- **Material for this exercise**
(* ===== verification/Utf8.v ===== *)
(** * UTF-8 strings, as the Rust standard library checks and decodes them.

    A Rust [str] is its UTF-8 bytes.  [from_utf8] is the check behind
    [String::from_utf8], with the error it reports; [chars] is [str::chars]. *)

From S2P Require Import Prelude.
From stdpp Require Import base list numbers.
From Stdlib Require Import Strings.Byte.

Open Scope Z_scope.

(** [std::str::Utf8Error]. *)
Record Utf8Error := mkUtf8Error { valid_up_to : Z; error_len : option Z }.

Module Utf8.

(** A continuation byte: [(b as i8) < -64]. *)
Definition is_cont (b : byte) : bool := (128 <=? byte_val b) && (byte_val b <=? 191).

(** The second byte a three-byte sequence may have. *)
Definition second3 (first b : byte) : bool :=
  let f := byte_val first in
  let v := byte_val b in
  ((f =? 224) && (160 <=? v) && (v <=? 191))
  || ((225 <=? f) && (f <=? 236) && (128 <=? v) && (v <=? 191))
  || ((f =? 237) && (128 <=? v) && (v <=? 159))
  || ((238 <=? f) && (f <=? 239) && (128 <=? v) && (v <=? 191)).

(** The second byte a four-byte sequence may have. *)
Definition second4 (first b : byte) : bool :=
  let f := byte_val first in
  let v := byte_val b in
  ((f =? 240) && (144 <=? v) && (v <=? 191))
  || ((241 <=? f) && (f <=? 243) && (128 <=? v) && (v <=? 191))
  || ((f =? 244) && (128 <=? v) && (v <=? 143)).

(** The length a first byte announces; zero when it starts no character. *)
Definition char_width (b : byte) : Z :=
  let v := byte_val b in
  if v <=? 127 then 1
  else if (194 <=? v) && (v <=? 223) then 2
  else if (224 <=? v) && (v <=? 239) then 3
  else if (240 <=? v) && (v <=? 244) then 4
  else 0.

(** The validation loop; [at_] is the offset the current character starts at. *)
Fixpoint validate (at_ : Z) (bs : list byte) : option Utf8Error :=
  let fail n := Some (mkUtf8Error at_ n) in
  match bs with
  | [] => None
  | b0 :: r0 =>
    let w := char_width b0 in
    if w =? 1 then validate (at_ + 1) r0
    else if w =? 2 then
      match r0 with
      | [] => fail None
      | b1 :: r1 => if is_cont b1 then validate (at_ + 2) r1 else fail (Some 1)
      end
    else if w =? 3 then
      match r0 with
      | [] => fail None
      | b1 :: r1 =>
        if second3 b0 b1 then
          match r1 with
          | [] => fail None
          | b2 :: r2 => if is_cont b2 then validate (at_ + 3) r2 else fail (Some 2)
          end
        else fail (Some 1)
      end
    else if w =? 4 then
      match r0 with
      | [] => fail None
      | b1 :: r1 =>
        if second4 b0 b1 then
          match r1 with
          | [] => fail None
          | b2 :: r2 =>
            if is_cont b2 then
              match r2 with
              | [] => fail None
              | b3 :: r3 => if is_cont b3 then validate (at_ + 4) r3 else fail (Some 3)
              end
            else fail (Some 2)
          end
        else fail (Some 1)
      end
    else fail (Some 1)
  end.

(** [String::from_utf8]. *)
Definition from_utf8 (bs : list byte) : outcome Utf8Error (list byte) :=
  match validate 0 bs with None => Ok bs | Some e => Err e end.

(** The invariant of Rust's [str]: its bytes are valid UTF-8. *)
Definition valid (bs : list byte) : bool :=
  match validate 0 bs with None => true | Some _ => false end.

(** [str::chars]: the scalar values of a valid string. *)
Fixpoint chars (bs : list byte) : list Z :=
  match bs with
  | [] => []
  | b0 :: r0 =>
    let w := char_width b0 in
    let c n b := Z.shiftl (Z.land (byte_val b) 63) n in
    match r0 with
    | b1 :: r1 =>
      if w =? 2 then Z.lor (Z.shiftl (Z.land (byte_val b0) 31) 6) (c 0 b1) :: chars r1
      else match r1 with
      | b2 :: r2 =>
        if w =? 3 then
          Z.lor (Z.shiftl (Z.land (byte_val b0) 15) 12) (Z.lor (c 6 b1) (c 0 b2)) :: chars r2
        else match r2 with
        | b3 :: r3 =>
          if w =? 4 then
            Z.lor (Z.shiftl (Z.land (byte_val b0) 7) 18)
              (Z.lor (c 12 b1) (Z.lor (c 6 b2) (c 0 b3))) :: chars r3
          else byte_val b0 :: chars r0
        | [] => byte_val b0 :: chars r0
        end
      | [] => byte_val b0 :: chars r0
      end
    | [] => byte_val b0 :: chars r0
    end
  end.

(** [char::is_ascii_alphanumeric] and [char::is_ascii]. *)
Definition is_ascii_alphanumeric (c : Z) : bool :=
  ((48 <=? c) && (c <=? 57)) || ((65 <=? c) && (c <=? 90)) || ((97 <=? c) && (c <=? 122)).

Definition is_ascii (b : byte) : bool := byte_val b <? 128.

(** The UTF-16 code units of a string: what the protocol counts. *)
Definition units_of (cs : list Z) : Z := foldr (fun c n => (if c <? 65536 then 1 else 2) + n) 0 cs.
Definition utf16_units (s : list byte) : Z := units_of (chars s).

(** ** Lemmas *)

Lemma from_utf8_ok bs : valid bs = true -> from_utf8 bs = Ok bs.
Proof. unfold valid, from_utf8. by destruct (validate 0 bs). Qed.

Lemma from_utf8_inv bs s : from_utf8 bs = Ok s -> s = bs /\ valid bs = true.
Proof. unfold valid, from_utf8. destruct (validate 0 bs); naive_solver. Qed.

Lemma from_utf8_returns bs : returns (from_utf8 bs).
Proof. unfold from_utf8. by destruct (validate 0 bs). Qed.

Lemma char_width_ascii b : is_ascii b = true -> char_width b = 1.
Proof. unfold is_ascii, char_width. intros. case_match; lia. Qed.

Lemma validate_ascii at_ bs : forallb is_ascii bs = true -> validate at_ bs = None.
Proof.
  revert at_. induction bs as [|b bs IH]; intros at_ H; [done|].
  cbn [forallb] in H. apply andb_prop in H as [Hb H].
  cbn [validate]. rewrite char_width_ascii by done. by apply IH.
Qed.

Lemma valid_ascii bs : forallb is_ascii bs = true -> valid bs = true.
Proof. intros. unfold valid. by rewrite validate_ascii. Qed.

Lemma char_width_cases b :
  char_width b = 0 \/ char_width b = 1 \/ char_width b = 2 \/ char_width b = 3 \/ char_width b = 4.
Proof. unfold char_width. repeat case_match; lia. Qed.

Lemma char_width_1 b : char_width b = 1 -> is_ascii b = true.
Proof. unfold char_width, is_ascii. intros. repeat case_match; lia. Qed.

Lemma chars_ascii bs : forallb is_ascii bs = true -> chars bs = map byte_val bs.
Proof.
  induction bs as [|b bs IH]; intros H; [done|].
  cbn [forallb] in H. apply andb_prop in H as [Hb H].
  cbn [chars map]. rewrite char_width_ascii by done. rewrite IH by done.
  destruct bs as [|? [|? [|? ?]]]; done.
Qed.

(** ** Characters and bytes *)

Lemma lor_ge a b : 0 <= a -> 0 <= b -> a <= Z.lor a b.
Proof.
  intros. assert (Z.land a (Z.ldiff b a) = 0) as Hd.
  { apply Z.bits_inj'. intros i Hi. rewrite Z.land_spec, Z.ldiff_spec, Z.bits_0.
    by destruct (Z.testbit a i), (Z.testbit b i). }
  assert (Z.lor a b = a + Z.ldiff b a) as ->.
  { rewrite Z.add_nocarry_lxor, Z.lxor_lor by done.
    apply Z.bits_inj'. intros i Hi. rewrite !Z.lor_spec, Z.ldiff_spec.
    by destruct (Z.testbit a i), (Z.testbit b i). }
  pose proof (proj2 (Z.ldiff_nonneg b a)). lia.
Qed.

(** The shape of valid UTF-8: a character, then valid UTF-8. *)
Lemma validate_cons at_ b0 r0 :
  validate at_ (b0 :: r0) = None ->
  (char_width b0 = 1 /\ exists at', validate at' r0 = None)
  \/ (exists b1 r1 at', r0 = b1 :: r1 /\ char_width b0 = 2 /\ validate at' r1 = None)
  \/ (exists b1 b2 r2 at', r0 = b1 :: b2 :: r2 /\ char_width b0 = 3
      /\ second3 b0 b1 = true /\ validate at' r2 = None)
  \/ (exists b1 b2 b3 r3 at', r0 = b1 :: b2 :: b3 :: r3 /\ char_width b0 = 4
      /\ second4 b0 b1 = true /\ validate at' r3 = None).
Proof.
  cbn [validate]. intros Hv.
  destruct (char_width_cases b0) as [E|[E|[E|[E|E]]]]; rewrite E in Hv; cbn in Hv; [done|..].
  - left. eauto.
  - right. left. repeat case_match; naive_solver.
  - right. right. left. repeat case_match; naive_solver.
  - right. right. right. repeat case_match; simplify_eq; try done. do 5 eexists. eauto.
Qed.

Lemma four_byte_char b0 b1 b2 b3 :
  second4 b0 b1 = true ->
  65536 <= Z.lor (Z.shiftl (Z.land (byte_val b0) 7) 18)
    (Z.lor (Z.shiftl (Z.land (byte_val b1) 63) 12)
      (Z.lor (Z.shiftl (Z.land (byte_val b2) 63) 6) (Z.shiftl (Z.land (byte_val b3) 63) 0))).
Proof.
  intros Hs. assert (forall x k n, 0 <= n -> 0 <= Z.shiftl (Z.land (byte_val x) (Z.ones n)) k) as Hn.
  { intros. apply Z.shiftl_nonneg, Z.land_nonneg. left. apply byte_val_range. }
  pose proof (Hn b0 18 3 ltac:(lia)) as H0. pose proof (Hn b1 12 6 ltac:(lia)) as H1.
  pose proof (Hn b2 6 6 ltac:(lia)) as H2. pose proof (Hn b3 0 6 ltac:(lia)) as H3.
  change (Z.ones 3) with 7 in H0. change (Z.ones 6) with 63 in *.
  set (t := Z.lor (Z.shiftl (Z.land (byte_val b2) 63) 6) _).
  assert (0 <= t) by (apply Z.lor_nonneg; done).
  pose proof (lor_ge (Z.shiftl (Z.land (byte_val b1) 63) 12) t H1 ltac:(done)) as Ht.
  assert (65536 <= Z.shiftl (Z.land (byte_val b0) 7) 18
    \/ 65536 <= Z.shiftl (Z.land (byte_val b1) 63) 12) as [Hl|Hl].
  { clear -Hs. unfold second4 in Hs.
    destruct (Z.eq_dec (byte_val b0) 240) as [E|E].
    - right. rewrite E in Hs. cbn in Hs.
      destruct b1; try discriminate Hs; vm_compute; discriminate.
    - left. assert (241 <= byte_val b0 <= 244) by lia. clear Hs.
      assert (byte_val b0 = 241 \/ byte_val b0 = 242 \/ byte_val b0 = 243 \/ byte_val b0 = 244)
        as [->|[->|[->| ->]]] by lia; done. }
  - pose proof (lor_ge _ (Z.lor (Z.shiftl (Z.land (byte_val b1) 63) 12) t) H0). lia.
  - rewrite Z.lor_comm. pose proof (lor_ge (Z.lor (Z.shiftl (Z.land (byte_val b1) 63) 12) t)
      (Z.shiftl (Z.land (byte_val b0) 7) 18)). lia.
Qed.

Lemma masked_nonneg b k n : 0 <= n -> 0 <= Z.shiftl (Z.land (byte_val b) (Z.ones n)) k.
Proof. intros. apply Z.shiftl_nonneg, Z.land_nonneg. left. apply byte_val_range. Qed.

Lemma two_byte_char b0 b1 :
  char_width b0 = 2 ->
  128 <= Z.lor (Z.shiftl (Z.land (byte_val b0) 31) 6) (Z.shiftl (Z.land (byte_val b1) 63) 0).
Proof.
  intros Hw. pose proof (masked_nonneg b0 6 5 ltac:(lia)) as H0.
  pose proof (masked_nonneg b1 0 6 ltac:(lia)) as H1. pose proof (lor_ge _ _ H0 H1).
  change (Z.ones 5) with 31 in *. change (Z.ones 6) with 63 in *.
  assert (128 <= Z.shiftl (Z.land (byte_val b0) 31) 6); [|lia].
  clear -Hw. destruct b0; try discriminate Hw; vm_compute; discriminate.
Qed.

Lemma three_byte_char b0 b1 b2 :
  second3 b0 b1 = true ->
  128 <= Z.lor (Z.shiftl (Z.land (byte_val b0) 15) 12)
    (Z.lor (Z.shiftl (Z.land (byte_val b1) 63) 6) (Z.shiftl (Z.land (byte_val b2) 63) 0)).
Proof.
  intros Hs. pose proof (masked_nonneg b0 12 4 ltac:(lia)) as H0.
  pose proof (masked_nonneg b1 6 6 ltac:(lia)) as H1. pose proof (masked_nonneg b2 0 6 ltac:(lia)) as H2.
  change (Z.ones 4) with 15 in *. change (Z.ones 6) with 63 in *.
  pose proof (lor_ge _ _ H1 H2) as H3.
  set (t := Z.lor (Z.shiftl (Z.land (byte_val b1) 63) 6) _) in *.
  pose proof (lor_ge _ t H0 ltac:(lia)). pose proof (lor_ge t _ ltac:(lia) H0). rewrite Z.lor_comm in H4.
  assert (128 <= Z.shiftl (Z.land (byte_val b0) 15) 12
    \/ 128 <= Z.shiftl (Z.land (byte_val b1) 63) 6) as [Hl|Hl]; [|lia..].
  clear -Hs. unfold second3 in Hs. destruct (Z.eq_dec (byte_val b0) 224) as [E|E].
  - right. rewrite E in Hs. cbn in Hs. destruct b1; try discriminate Hs; vm_compute; discriminate.
  - left. assert ((225 <=? byte_val b0) && (byte_val b0 <=? 239) = true) as Hb by lia. clear Hs E.
    destruct b0; try discriminate Hb; vm_compute; discriminate.
Qed.

(** A valid string starts with a character, and the rest is valid. *)
Lemma chars_cons at_ b0 r0 :
  validate at_ (b0 :: r0) = None ->
  exists c w tail at', chars (b0 :: r0) = c :: chars tail /\ validate at' tail = None
    /\ (length tail < length (b0 :: r0))%nat /\ len (b0 :: r0) = w + len tail
    /\ ((w = 1 /\ c = byte_val b0 /\ c < 128 /\ tail = r0)
        \/ (2 <= w <= 3 /\ 128 <= c) \/ (w = 4 /\ 65536 <= c)).
Proof.
  intros Hv. apply validate_cons in Hv as [(E & at' & Hv)|[(b1 & r1 & at' & -> & E & Hv)
    |[(b1 & b2 & r2 & at' & -> & E & Hs & Hv)|(b1 & b2 & b3 & r3 & at' & -> & E & Hs & Hv)]]].
  - exists (byte_val b0), 1, r0, at'. rewrite len_cons. cbn [length chars]. rewrite E.
    pose proof (char_width_1 _ E). unfold is_ascii in *.
    split_and!; [by destruct r0 as [|? [|? [|? ?]]]|done|lia|lia|left; split_and!; lia || done].
  - eexists _, 2, r1, at'. rewrite !len_cons. cbn [length chars]. rewrite E.
    split_and!; [done|done|lia|lia|]. right. left. split; [lia|by apply two_byte_char].
  - eexists _, 3, r2, at'. rewrite !len_cons. cbn [length chars]. rewrite E.
    split_and!; [done|done|lia|lia|]. right. left. split; [lia|by apply three_byte_char].
  - eexists _, 4, r3, at'. rewrite !len_cons. cbn [length chars]. rewrite E.
    split_and!; [done|done|lia|lia|]. right. right. split; [lia|by apply four_byte_char].
Qed.

(** At most three bytes per UTF-16 code unit. *)
Lemma utf8_units n s at_ :
  (length s <= n)%nat -> validate at_ s = None -> len s <= 3 * utf16_units s.
Proof.
  unfold utf16_units. revert s at_.
  induction n as [|n IH]; intros [|b0 r0] at_ Hn Hv; try done; [cbn in Hn; lia|].
  apply chars_cons in Hv as (c & w & tail & at' & -> & Hv & Hl & -> & Hc).
  apply IH in Hv; [|lia]. cbn [units_of foldr]. fold (units_of (chars tail)).
  destruct (Z.ltb_spec c 65536); lia.
Qed.

Lemma utf8_units_valid s : valid s = true -> len s <= 3 * utf16_units s.
Proof.
  unfold valid. intros Hs. destruct (validate 0 s) eqn:E; [done|].
  by eapply utf8_units.
Qed.

(** Only bytes below 128 decode to characters below 128. *)
Lemma ascii_chars n s at_ :
  (length s <= n)%nat -> validate at_ s = None ->
  forallb (fun c => c <? 128) (chars s) = true -> forallb is_ascii s = true.
Proof.
  revert s at_. induction n as [|n IH]; intros [|b0 r0] at_ Hn Hv; try done; [cbn in Hn; lia|].
  apply chars_cons in Hv as (c & w & tail & at' & -> & Hv & Hl & _ & Hc). cbn [forallb].
  intros [Hc' Hall]%andb_prop. destruct Hc as [(_ & -> & ? & ->)|[Hc|Hc]]; [|lia..].
  rewrite (IH r0 at' ltac:(lia) Hv Hall). unfold is_ascii. by rewrite Hc'.
Qed.

Lemma ascii_chars_valid s :
  valid s = true -> forallb (fun c => c <? 128) (chars s) = true -> forallb is_ascii s = true.
Proof.
  unfold valid. intros Hs. destruct (validate 0 s) eqn:E; [done|]. by eapply ascii_chars.
Qed.

End Utf8.

(** ** The order of [str]: lexicographic on bytes *)

Fixpoint str_leb (a b : list byte) : bool :=
  match a, b with
  | [], _ => true
  | _ :: _, [] => false
  | x :: a', y :: b' =>
    if byte_val x <? byte_val y then true
    else if byte_val y <? byte_val x then false
    else str_leb a' b'
  end.

Definition str_le (a b : list byte) : Prop := str_leb a b = true.

#[export] Instance str_le_dec : RelDecision str_le.
Proof. intros a b. unfold str_le. apply _. Defined.

#[export] Instance str_le_total : Total str_le.
Proof.
  unfold str_le. intros a. induction a as [|x a IH]; intros [|y b]; cbn; [auto..|].
  repeat case_match; try lia; auto.
Qed.

#[export] Instance str_le_trans : Transitive str_le.
Proof.
  unfold str_le. intros a. induction a as [|x a IH]; intros [|y b] [|z c]; cbn; try done.
  repeat case_match; try lia; eauto.
Qed.

#[export] Instance str_le_antisym : AntiSymm (=) str_le.
Proof.
  unfold str_le. intros a. induction a as [|x a IH]; intros [|y b]; cbn; try done.
  repeat case_match; intros; try done; try lia.
  f_equal; [apply byte_val_inj; lia|auto].
Qed.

- **How to complete this task**
Using only the listing above, restate exactly the lines from the line containing "Lemma char_width_1 b" through the line containing "(char_width b0 = 1", both included.

- **Solved problem**
Lemma char_width_1 b : char_width b = 1 -> is_ascii b = true.
Proof. unfold char_width, is_ascii. intros. repeat case_match; lia. Qed.

Lemma chars_ascii bs : forallb is_ascii bs = true -> chars bs = map byte_val bs.
Proof.
  induction bs as [|b bs IH]; intros H; [done|].
  cbn [forallb] in H. apply andb_prop in H as [Hb H].
  cbn [chars map]. rewrite char_width_ascii by done. rewrite IH by done.
  destruct bs as [|? [|? [|? ?]]]; done.
Qed.

(** ** Characters and bytes *)

Lemma lor_ge a b : 0 <= a -> 0 <= b -> a <= Z.lor a b.
Proof.
  intros. assert (Z.land a (Z.ldiff b a) = 0) as Hd.
  { apply Z.bits_inj'. intros i Hi. rewrite Z.land_spec, Z.ldiff_spec, Z.bits_0.
    by destruct (Z.testbit a i), (Z.testbit b i). }
  assert (Z.lor a b = a + Z.ldiff b a) as ->.
  { rewrite Z.add_nocarry_lxor, Z.lxor_lor by done.
    apply Z.bits_inj'. intros i Hi. rewrite !Z.lor_spec, Z.ldiff_spec.
    by destruct (Z.testbit a i), (Z.testbit b i). }
  pose proof (proj2 (Z.ldiff_nonneg b a)). lia.
Qed.

(** The shape of valid UTF-8: a character, then valid UTF-8. *)
Lemma validate_cons at_ b0 r0 :
  validate at_ (b0 :: r0) = None ->
  (char_width b0 = 1 /\ exists at', validate at' r0 = None)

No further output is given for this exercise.